Our lines having been broken both on our right and left, and being short of ammunition, it was doubtful if we could save our guns, but after desperate fighting we were able to save them, and also brought off our wounded with us.

During the night of the 2d we refilled our ammunition chests and refitted the battery ready for action. July 3d we were in position with the Second Corps on the front line of battle, and took part in the terrible artillery duel, . also in repelling Pickett’s charge, and thus ending one of the most fearful battles of the war.

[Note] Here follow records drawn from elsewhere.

(* ===== verification/Baseline.v ===== *)
(** What the comparisons of the memory adapter ([HostMemory]) establish, in plain terms: the
    import a plan may use, the identity, budget, launch and shared memory of the live
    Deployment, the runtime an observation recorded, and the host a plan may be made for. *)
From S2P Require Import MemoryBundle MemoryPlan.
From S2P Require Import Prelude Json Tree Types Domain Wire Evidence HostPolicy HostExec Kube Runtime HostMemory.
From stdpp Require Import pretty.
#[local] Open Scope Z_scope.

Section Baseline.
Context `{Sha256} `{FloatText} `{JSONText} (policy : Policy).

(** ** The import *)

(** A record of the helper's journal that is a completed import of this evidence. *)
Record completed_import (d : Draft) (r : record) : Prop := {
  ci_action : d_Action (rq_Draft (hr_Request r)) = "memory.evidence.import";
  ci_state : hs_State (hr_Result r) = "succeeded";
  ci_target : d_Target (rq_Draft (hr_Request r)) = d_Target d;
  ci_digest : mr_EvidenceSHA256 (memory_request (rq_Draft (hr_Request r))) = mr_EvidenceSHA256 (memory_request d) }.
Lemma imported_completed d r : imported d r = true → completed_import d r.
Proof. unfold imported. intros Hi. bool_hyps. by split. Qed.

(** ** The Deployment *)

Definition of_policy (dep : JSON) : Prop :=
  str (Nested dep ["metadata"; "uid"]) = po_AIDeploymentUID policy ∧ str (Nested dep ["metadata"; "name"]) = po_AIDeployment policy ∧
  str (Nested dep ["metadata"; "namespace"]) = po_Namespace policy.
(** The live Deployment is the one of the policy and runs the recorded Pod template. *)
Definition as_recorded (live recorded : JSON) : Prop :=
  of_policy live ∧ of_policy recorded ∧ deep_equal (Nested live ["spec"; "template"]) (Nested recorded ["spec"; "template"]) = true.
Lemma identified_policy dep : identified policy dep = true → of_policy dep.
Proof. unfold identified. intros Hi. bool_hyps. done. Qed.
Lemma identity_recorded live recorded : memoryDeploymentIdentity policy live recorded = Ok tt → as_recorded live recorded.
Proof.
  unfold memoryDeploymentIdentity. intros Hi. split_hyp Hi. bool_hyps.
  split; [by apply identified_policy|]. split; [by apply identified_policy|done].
Qed.

(** The container has the budget of the source, the requests equal to the limits. *)
Definition budgeted (c : Configuration) (container : JSON) : Prop :=
  let limits := Nested container ["resources"; "limits"] in
  MiB (Nested limits ["memory"]) = Some (rs_MemoryMiB (cf_Resources c)) ∧
  SpecFloat.SFeqb (number (Nested limits ["cpu"])) (float_of (rs_CPU (cf_Resources c))) = true ∧
  SpecFloat.SFeqb (number (Nested limits ["amd.com/gpu"])) (float_of (rs_GPUCount (cf_Resources c))) = true ∧
  deep_equal (Nested container ["resources"; "requests"]) limits = true.
Lemma budget_ok c container : baseline_budget c container = true → budgeted c container.
Proof.
  unfold baseline_budget, budgeted. cbv zeta. intros Hb. bool_hyps. destruct (MiB (Nested (get "resources" container) ["limits"; "memory"])) as [n|] eqn:Hm; [|done].
  bool_hyps. subst. cbn in *. done.
Qed.

(** The settings of the source, each with its flag and its variable. *)
Definition managed (q : Qualification) (c : Configuration) : list (string * string * string) := [
  ("--model-path", "MODEL_PATH", qf_ModelPath q); ("--revision", "MODEL_REVISION", qf_ModelRevision q);
  ("--served-model-name", "SERVED_MODEL_NAME", sv_Model (cf_Serving c)); ("--context-length", "CONTEXT_LENGTH", pretty (sv_Context (cf_Serving c)));
  ("--max-running-requests", "MAX_RUNNING_REQUESTS", pretty (sv_Concurrency (cf_Serving c)));
  ("--tp", "TENSOR_PARALLEL", pretty (rs_GPUCount (cf_Resources c))); ("--mem-fraction-static", "MEM_FRACTION_STATIC", format_float (sv_MemoryFraction (cf_Serving c)))].
(** An argument sets the flag: with its value behind an equals sign, or in the next argument. *)
Definition launched_with (values : gmap string string) (args : list JSON) (flag value : string) : Prop :=
  ∃ i a, args !! i = Some a ∧
    ((∃ v, cut (str a) "=" = (flag, v, true) ∧ expand values v = value) ∨
     (∃ v b, cut (str a) "=" = (flag, v, false) ∧ args !! S i = Some b ∧ expand values (str b) = value)).
Lemma launched_later values args flag value a : launched_with values args flag value → launched_with values (a :: args) flag value.
Proof. intros (i & x & Hi & Hx). exists (S i), x. split; [done|]. destruct Hx as [?|(v & b & ? & ? & ?)]; [by left|right]. by exists v, b. Qed.
Lemma check_launch_ok expected values n : ∀ args seen seen', (length args ≤ n)%nat → check_launch expected values args seen = Ok seen' →
  ∀ flag, flag ∈ seen' → flag ∈ seen ∨ ∃ value, expected !! flag = Some value ∧ launched_with values args flag value.
Proof.
  induction n as [|n IH]; intros [|arg args] seen seen' Hn Hc flag Hf; cbn [check_launch length] in *; try (injection Hc as <-; by left); [lia|].
  destruct (cut (str arg) "=") as [[f v] equals] eqn:Hcut. destruct (_ || _) in Hc; [done|].
  assert (∀ seen', check_launch expected values args seen = Ok seen' → flag ∈ seen' → flag ∈ seen ∨ ∃ value, expected !! flag = Some value ∧ launched_with values (arg :: args) flag value) as Hskip.
  { intros s1 Hs Hin. destruct (IH args seen s1 ltac:(lia) Hs flag Hin) as [|(value & ? & ?)]; [by left|right]. exists value. split; [done|by apply launched_later]. }
  destruct (expected !! f) as [want|] eqn:Hw; [|by eapply Hskip]. destruct (str_in f seen); [done|]. destruct equals.
  - destruct (String.eqb_spec (expand values v) want) as [He|]; [|done]. cbn [negb] in Hc.
    destruct (IH args (f :: seen) seen' ltac:(lia) Hc flag Hf) as [[->|]%elem_of_cons|(value & ? & ?)]; [|by left|].
    + right. exists want. split; [done|]. exists 0%nat, arg. split; [done|]. left. by exists v.
    + right. exists value. split; [done|by apply launched_later].
  - destruct args as [|b args]; [done|]. cbn [length] in Hn. destruct (String.eqb_spec (expand values (str b)) want) as [He|]; [|done]. cbn [negb] in Hc.
    destruct (IH args (f :: seen) seen' ltac:(lia) Hc flag Hf) as [[->|]%elem_of_cons|(value & ? & ?)]; [|by left|].
    + right. exists want. split; [done|]. exists 0%nat, arg. split; [done|]. right. by exists v, b.
    + right. exists value. split; [done|by do 2 apply launched_later].
Qed.
(** The container is launched with every setting of the source, and with the CPU offload of the
    source when there is one. *)
Definition launched_as (q : Qualification) (c : Configuration) (values : gmap string string) (container : JSON) : Prop :=
  (∀ flag variable value, (flag, variable, value) ∈ managed q c → launched_with values (list_of (get "args" container)) flag value) ∧
  (sv_CPUOffloadGiB (cf_Serving c) ≠ 0 → launched_with values (list_of (get "args" container)) "--cpu-offload-gb" (pretty (sv_CPUOffloadGiB (cf_Serving c)))).
Lemma flags_distinct q c : NoDup (("--cpu-offload-gb", pretty (sv_CPUOffloadGiB (cf_Serving c))) :: ((λ w : string * string * string, (w.1.1, w.2)) <$> managed q c)).*1.
Proof. cbn [managed fmap list_fmap fst snd]. apply (bool_decide_unpack _). vm_compute. exact I. Qed.
Lemma launch_ok q c values container : baseline_launch q c values container = Ok tt → launched_as q c values container.
Proof.
  unfold baseline_launch. intros (seen & Hs & Hr)%bind_ok. destruct (forallb _ _) eqn:Hall; [|done]. clear Hr.
  assert (∀ flag value, (flag, value) ∈ ("--cpu-offload-gb", pretty (sv_CPUOffloadGiB (cf_Serving c))) :: ((λ w : string * string * string, (w.1.1, w.2)) <$> managed q c) →
    flag ≠ "--cpu-offload-gb" ∨ sv_CPUOffloadGiB (cf_Serving c) ≠ 0 → launched_with values (list_of (get "args" container)) flag value) as Hf.
  { intros flag value Hi Hne. assert (launch_flags q c !! flag = Some value) as Hl by (apply elem_of_list_to_map_1; [apply flags_distinct|exact Hi]).
    pose proof Hl as Hin. apply elem_of_map_to_list, list_elem_of_In in Hin. rewrite forallb_forall in Hall. specialize (Hall _ Hin) as K. cbn [fst] in K.
    apply orb_true_iff in K as [K|K].
    - apply str_in_spec in K. pose proof (check_launch_ok (launch_flags q c) values (length (list_of (get "args" container))) (list_of (get "args" container)) [] seen ltac:(lia) Hs flag K) as [Hn|(v & Hv & Hw)].
      + exact (False_ind _ (proj1 (elem_of_nil _) Hn)).
      + pose proof (eq_trans (eq_sym Hl) Hv) as [= ->]. exact Hw.
    - clear Hl Hin Hs. bool_hyps. destruct Hne as [Hne|Hne]; [done|]. lia. }
  clear Hs Hall. split.
  - intros flag variable value Hi. apply Hf.
    + apply elem_of_cons. right. apply list_elem_of_fmap. by exists (flag, variable, value).
    + left. intros ->. unfold managed in Hi. repeat (apply elem_of_cons in Hi as [[=]|Hi]). by apply elem_of_nil in Hi.
  - intros Hn. apply Hf; [apply list_elem_of_here|by right].
Qed.

(** The shared memory of the Pod is a memory volume of the size of the source. *)
Definition shared (shm : Z) (volumes : list JSON) : Prop :=
  (∃ v, v ∈ volumes ∧ str (get "name" v) = "shm") ∧
  ∀ v, v ∈ volumes → str (get "name" v) = "shm" → MiB (Nested v ["emptyDir"; "sizeLimit"]) = Some shm ∧ str (Nested v ["emptyDir"; "medium"]) = "Memory".
Lemma shm_walk shm volumes : ∀ found, baseline_shm shm volumes found = Ok true →
  (found = true ∨ ∃ v, v ∈ volumes ∧ str (get "name" v) = "shm") ∧
  ∀ v, v ∈ volumes → str (get "name" v) = "shm" → MiB (Nested v ["emptyDir"; "sizeLimit"]) = Some shm ∧ str (Nested v ["emptyDir"; "medium"]) = "Memory".
Proof.
  induction volumes as [|x volumes IH]; intros found; cbn [baseline_shm].
  { intros [= ->]. split; [by left|]. intros v Hv. by apply elem_of_nil in Hv. }
  destruct (String.eqb_spec (str (get "name" x)) "shm") as [Hx|Hx].
  - destruct (_ || _) eqn:Hb; [done|]. intros [_ Hv]%IH. split; [right; exists x; split; [apply list_elem_of_here|done]|].
    intros v [->|Hi]%elem_of_cons Hn; [|by apply Hv]. bool_hyps. destruct (MiB _) as [n|]; [|done]. bool_hyps. by subst.
  - intros [Hf Hv]%IH. split.
    + destruct Hf as [|(v & ? & ?)]; [by left|right]. exists v. split; [by apply list_elem_of_further|done].
    + intros v [->|Hi]%elem_of_cons Hn; [done|by apply Hv].
Qed.
Lemma shm_ok shm volumes : baseline_shm shm volumes false = Ok true → shared shm volumes.
Proof. intros [[[=]|Hs] Hv]%shm_walk. by split. Qed.

(** ** The observed runtime *)

(** An observation was made of the qualified model files, under the settings of the source, in
    its variables and in every launch row, on as many distinct GPUs as the source allocates. *)
Record observed_as (q : Qualification) (c : Configuration) (runtime : JSON) : Prop := {
  ob_files : ∀ name digest, qf_Files q !! name = Some digest → str (Nested (get "model_files" runtime) [name; "sha256"]) = digest;
  ob_settings : ∀ flag variable value, (flag, variable, value) ∈ managed q c →
    str (get variable (get "settings" runtime)) = value ∧ ∀ row, row ∈ list_of (get "launch" runtime) → str (get flag row) = value;
  ob_launched : list_of (get "launch" runtime) ≠ [];
  ob_offload : sv_CPUOffloadGiB (cf_Serving c) = 0;
  ob_devices : Z.of_nat (length (list_of (get "devices" runtime))) = rs_GPUCount (cf_Resources c) ∧
    NoDup ((λ d, str (get "uuid" d)) <$> list_of (get "devices" runtime)) }.
Lemma gpus_distinct devices : ∀ seen, gpu_identities devices seen = true →
  NoDup ((λ d, str (get "uuid" d)) <$> devices) ∧ ∀ d, d ∈ devices → str (get "uuid" d) ∉ seen.
Proof.
  induction devices as [|d devices IH]; intros seen; cbn [gpu_identities fmap list_fmap]; [split; [constructor|intros d Hd; by apply elem_of_nil in Hd]|].
  intros [Hd [Hn Hs]%IH]%andb_true_iff. bool_hyps. split.
  - apply NoDup_cons. split; [|done]. intros (x & Hx & Hi)%list_elem_of_fmap. apply (Hs x Hi). rewrite <- Hx. apply list_elem_of_here.
  - intros x [->|Hi]%elem_of_cons; [|intros Hin; apply (Hs x Hi); by apply list_elem_of_further].
    intros Hin%str_in_spec. congruence.
Qed.
Lemma runtime_observed q c runtime : runtime_matches q c runtime = Ok tt → observed_as q c runtime.
Proof.
  unfold runtime_matches, model_files. cbv zeta. intros ([] & Hm & Hr)%bind_ok. split_hyp Hm. split_hyp Hr. bool_hyps.
  split.
  - intros name digest Hq%elem_of_map_to_list%list_elem_of_In. match goal with Hall : forallb (λ nh, _) _ = true |- _ => pose proof (proj1 (forallb_forall _ _) Hall (name, digest) Hq) as K end.
    cbn [fst snd] in K. by apply String.eqb_eq in K.
  - intros flag variable value Hi%list_elem_of_In. split.
    + match goal with Hs : forallb (λ w, str (get w.1.2 _) =s w.2) _ = true |- _ => pose proof (proj1 (forallb_forall _ _) Hs _ Hi) as K end. by apply String.eqb_eq in K.
    + intros row Hrow%list_elem_of_In. match goal with Hl : forallb (λ row, forallb _ _) _ = true |- _ => pose proof (proj1 (forallb_forall _ _) Hl _ Hrow) as K end.
      pose proof (proj1 (forallb_forall _ _) K _ Hi) as K'. by apply String.eqb_eq in K'.
  - by destruct (list_of (get "launch" runtime)).
  - done.
  - split; [done|]. match goal with Hg : gpu_identities _ _ = true |- _ => apply gpus_distinct in Hg as [Hg _]; exact Hg end.
Qed.

(** ** The host *)

(** Whole cores of a known topology, the exclusive CPU policy, and no more memory taken by
    others than the request declares. *)
Record host_for (d : Draft) (c : Configuration) (h : Hardware) : Prop := {
  hf_topology : hw_TopologyKnown h = true ∧ 1 ≤ hw_SMTWidth h ∧ Z.rem (rs_CPU (cf_Resources c)) (hw_SMTWidth h) = 0;
  hf_policy : hw_CPUManagerPolicy h = "static" ∧ hw_FullPCPUsOnly h = true;
  hf_other : hw_OtherMemoryMiB h ≤ mr_OtherMiB (memory_request d) }.
Lemma host_fits_ok d c h : host_fits d c h = true → host_for d c h.
Proof. unfold host_fits. intros Hf. bool_hyps. split; [split_and!; [done|lia|lia]|done|lia]. Qed.
(** The resource plan of the evidence describes this host: its total, and no more allocatable
    than the reserves leave. *)
Definition describes (h : Hardware) (resource : JSON) : Prop :=
  ∃ total allocatable, Nested resource ["memory"; "total_mib"] = JFloat total ∧ int64_of total = hw_MemoryMiB h ∧
    Nested resource ["memory"; "allocatable_mib"] = JFloat allocatable ∧
    int64_of allocatable ≤ sub64 (sub64 (hw_MemoryMiB h) (hw_HostReserveMiB h)) (hw_KubeReserveMiB h).
Lemma allocatable_describes h resource n : allocatable_mib h resource = Some n → describes h resource.
Proof.
  unfold allocatable_mib, describes. generalize (Nested resource ["memory"; "total_mib"]), (Nested resource ["memory"; "allocatable_mib"]). intros total alloc.
  destruct total as [| | |x| | | |], alloc as [| | |y| | | |]; cbn -[int64_of sub64 SpecFloat.SFleb]; try discriminate.
  destruct (_ || _) eqn:Hb; [done|]. bool_hyps. intros _. exists x, y. split_and!; [done|lia|done|lia].
Qed.
(** At least four observations, each with all its files sealed. *)
Definition enough (m : MemoryBundle.Manifest) : Prop :=
  4 ≤ Z.of_nat (length (mf_Observations m)) ∧ ∀ id f, id ∈ mf_Observations m → f ∈ ObservationFiles → ∃ digest, mf_Files m !! observation_file id f = Some digest.
Lemma complete_enough m : Complete m = true → enough m.
Proof.
  unfold Complete. intros [Hn Hall]%andb_true_iff. bool_hyps. split; [lia|]. intros id f Hi%list_elem_of_In Hf%list_elem_of_In.
  pose proof (proj1 (forallb_forall _ _) Hall _ Hi) as K. pose proof (proj1 (forallb_forall _ _) K _ Hf) as K'. unfold file_digest in K'.
  destruct (mf_Files m !! observation_file id f) as [x|]; [by exists x|done].
Qed.
End Baseline.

July 14 Falling Waters. In position but unengaged.
July 15-31 Continued the pursuit of Lee, crossing the Potomac and Shenandoah Rivers at Harper’s Ferry, and passing through Ward’s Grove, Bloomfield, Ashby’s Gap, Petersburg, Macon Station, White Plains, Manitou Junction, and Elktown.
July 31 Arrived at Morrisville
August In camp at Morrisville on line of the Rappahannock and Rapidan attached to Artillery Brigade, 2nd Army Corps
October 9-22 Bristoe Campaign
October 14 Auburn and Bristoe Station
November 7-8 Advance to line of the Rappahannock
November 26-December 2 Mine Run Campaign
December-May At Stevensburg in winter camp. 32 men reenlisted as veteran volunteers
1864
May 3-June 15 Campaign from the Rapidan to the James
May 3 Broke camp and crossed Rapidan on pontoon bridges
May 5-7
Battle of the Wilderness
May 8-21
Battle of Spotsylvania Court House
May 10 Po River
May 12
“Bloody Angle,” Assault on the Salient

The battery advanced to the extreme front and engaged the enemy with nine captured enemy guns as well as the battery’s six, using infantrymen supplied by General Hancock as reinforcements.

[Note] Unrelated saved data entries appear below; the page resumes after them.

(** Sizes a file system can report, and what a tree stores. *)
Definition sized (tree : list (option TreeEntry)) : Prop := Forall (λ e, 0 ≤ te_Size e ≤ 2^62) (omap id tree).
Fixpoint stored (tree : list (option TreeEntry)) : Z :=
  match tree with
  | [] => 0
  | Some e :: tree => (if te_Dir e then 0 else te_Size e) + stored tree
  | None :: tree => stored tree
  end.
Lemma stored_nonneg tree : sized tree → 0 ≤ stored tree.
Proof.
  unfold sized. induction tree as [|[e|] tree IH]; cbn [omap list_omap id stored]; intros Hs; [lia| |by apply IH].
  apply Forall_cons in Hs as [He Hs]. specialize (IH Hs). destruct (te_Dir e); lia.
Qed.
(** The count is exact: the bound is checked before a sum could wrap. *)
Lemma memoryTreeBytes_exact tree : ∀ entries size n, sized tree → 0 ≤ size ≤ 2^32 → memoryTreeBytes tree entries size = Ok n →
  n = size + stored tree ∧ 0 ≤ n ≤ 2^32.
Proof.
  induction tree as [|[e|] tree IH]; intros entries size n Hs Hsize; cbn [memoryTreeBytes stored]; [intros [= <-]; lia| |done].
  apply Forall_cons in Hs as [He Hs]. destruct (_ || te_Symlink e); [done|].
  destruct (te_Dir e); [intros Hr; destruct (IH _ _ _ Hs Hsize Hr); lia|]. destruct (_ || _); [done|].
  rewrite add64_id by (unfold in_int64; lia). destruct (size + te_Size e >? 2^32) eqn:Hb; [done|]. intros Hr.
    assert (0 ≤ size + te_Size e ≤ 2 ^ 32) as Hn by lia. destruct (IH _ _ _ Hs Hn Hr) as [-> ?]. lia.
Qed.

(** What was measured before: the storage, with [needed] more, stays within four GiB, and the
    file system has room for it and for a reserve. *)
Definition measured (h : list host_event) : Prop := ∀ root tree, ev (HTree root) tree ∈ h → sized tree.
Definition within (h : list host_event) (parent : string) (needed reserve : Z) : Prop :=
  ∃ tree fs, ev (HTree parent) tree ∈ h ∧ ev (HStatfs parent) (Some fs) ∈ h ∧ stored tree + needed ≤ 2^32 ∧ needed + reserve ≤ free_bytes fs.

Section Exports.
Context `{Sha256} `{TemplateHash} `{JSONText} `{JSONRender} `{AnyText} `{FloatText} `{RFC3339} `{TimeText} (Sum : string → string) (policy : Policy).
#[local] Hint Resolve reads_get reads_deployment reads_qualify reads_revalidate reads_hardware reads_snapshot : effects.

(** ** Previews only read *)

Lemma reads_input d : reads (memoryInput policy d).
Proof. unfold memoryInput. quiet. Qed.
Lemma reads_bundle root digest : reads (verify_bundle root digest).
Proof. unfold verify_bundle. quiet. Qed.
Lemma reads_telemetry root m : reads (read_telemetry root m).
Proof. unfold read_telemetry. quiet. Qed.
Lemma reads_raw path : reads (raw_json path).
Proof. unfold raw_json. quiet. Qed.
#[local] Hint Resolve reads_input reads_bundle reads_telemetry reads_raw : effects.
Lemma reads_runtime runtime c : reads (memoryRuntime policy runtime c).
Proof. unfold memoryRuntime. quiet. Qed.
Lemma reads_runtimes root c ids : reads (check_runtimes policy root c ids).
Proof. induction ids; cbn [check_runtimes]; quiet. apply reads_runtime. Qed.
Lemma reads_targets root target ids : reads (memoryObservationTargets root target ids).
Proof. induction ids; cbn [memoryObservationTargets]; quiet. Qed.
Lemma reads_env from : ∀ values, reads (env_from policy from values).
Proof. induction from; intros values; cbn [env_from]; quiet. Qed.
#[local] Hint Resolve reads_runtimes reads_targets reads_env : effects.
Lemma reads_baseline dep c : reads (memoryBaseline policy dep c).
Proof. unfold memoryBaseline. quiet. Qed.
#[local] Hint Resolve reads_baseline : effects.
Lemma reads_preflight d c root m deployment s : reads (export_preflight policy d c root m deployment s).
Proof. unfold export_preflight. quiet. Qed.
#[local] Hint Resolve reads_preflight : effects.
Lemma reads_planning d c root digest m t s : reads (planning Sum policy d c root digest m t s).
Proof. unfold planning. quiet. Qed.
Lemma reads_intake c root digest m t reason s : reads (intake policy c root digest m t reason s).
Proof. unfold intake. quiet. Qed.
#[local] Hint Resolve reads_planning reads_intake : effects.
Lemma reads_memoryPreview d c : reads (memoryPreview Sum policy d c).
Proof. unfold memoryPreview. quiet. Qed.
#[local] Hint Resolve reads_memoryPreview : effects.
Lemma reads_tree root : reads (tree_bytes root).
Proof. unfold tree_bytes. quiet. Qed.
Lemma reads_args root output m other : reads (memoryPlannerArgs root output m other).
Proof. unfold memoryPlannerArgs. quiet. Qed.
#[local] Hint Resolve reads_tree reads_args : effects.
Lemma reads_safe path limit : reads (safe_read path limit).
Proof. unfold safe_read. quiet. Qed.
Lemma reads_performance root digest : reads (verify_performance Sum root digest).
Proof. unfold verify_performance. quiet. Qed.
#[local] Hint Resolve reads_safe reads_performance : effects.
Lemma reads_status root m : reads (profile_status policy root m).
Proof. unfold profile_status. quiet. Qed.
#[local] Hint Resolve reads_status : effects.
Lemma reads_performanceInput d : reads (performanceInput Sum policy d).
Proof. unfold performanceInput. quiet. Qed.
#[local] Hint Resolve reads_performanceInput : effects.
Lemma reads_performancePreview d c : reads (performancePreview Sum policy d c).
Proof.
  unfold performancePreview. quiet.
  apply quiet_run. done.
Qed.
Lemma reads_outputs output revision l : reads (check_outputs Sum output revision l).
Proof. induction l; cbn [check_outputs]; quiet. Qed.
#[local] Hint Resolve reads_performancePreview reads_outputs : effects.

May 21 Passed through Bowling Green and Milford Station
May 23-26 North Anna River
May 26-28 On line of the Pamunkey
May 28-31 Totopotomoy
May 30 Hanover Court House
June 1- 12
Cold Harbor
June 12-13 Withdrew from the works and crossed the Chickahominy, arriving at the James
June 15 Crossed the James on pontoon bridges
June 16-18 Before Petersburg; Siege of Petersburg begins
June 22-23 Jerusalem Plank Road, Weldon Railroad
July 27-28 Deep Bottom
July 30 Mine Explosion, Petersburg (Reserve)
August 13-20 Demonstration north of the James
August 14-18 Deep Bottom, Strawberry Plains
September Attached to Artillery Reserve, attached to 2nd Army Corps
September 27 27 men of the battery were discharged at the end of their terms of service
October 15 Captain Ames was discharged at the end of his term of service. First Lieutenant S.A. McClellan was promoted to captain and command of the battery.
1865
January Attached to Artillery Reserve, attached to 9th Army Corps
March 25 Fort Stedman
March 28- April 9 Appomattox Campaign
April 2 Assault on and fall of Petersburg
May Moved to Washington
May 23 Grand Review
June 6 The battery traveled by rail to Elmira, N.Y.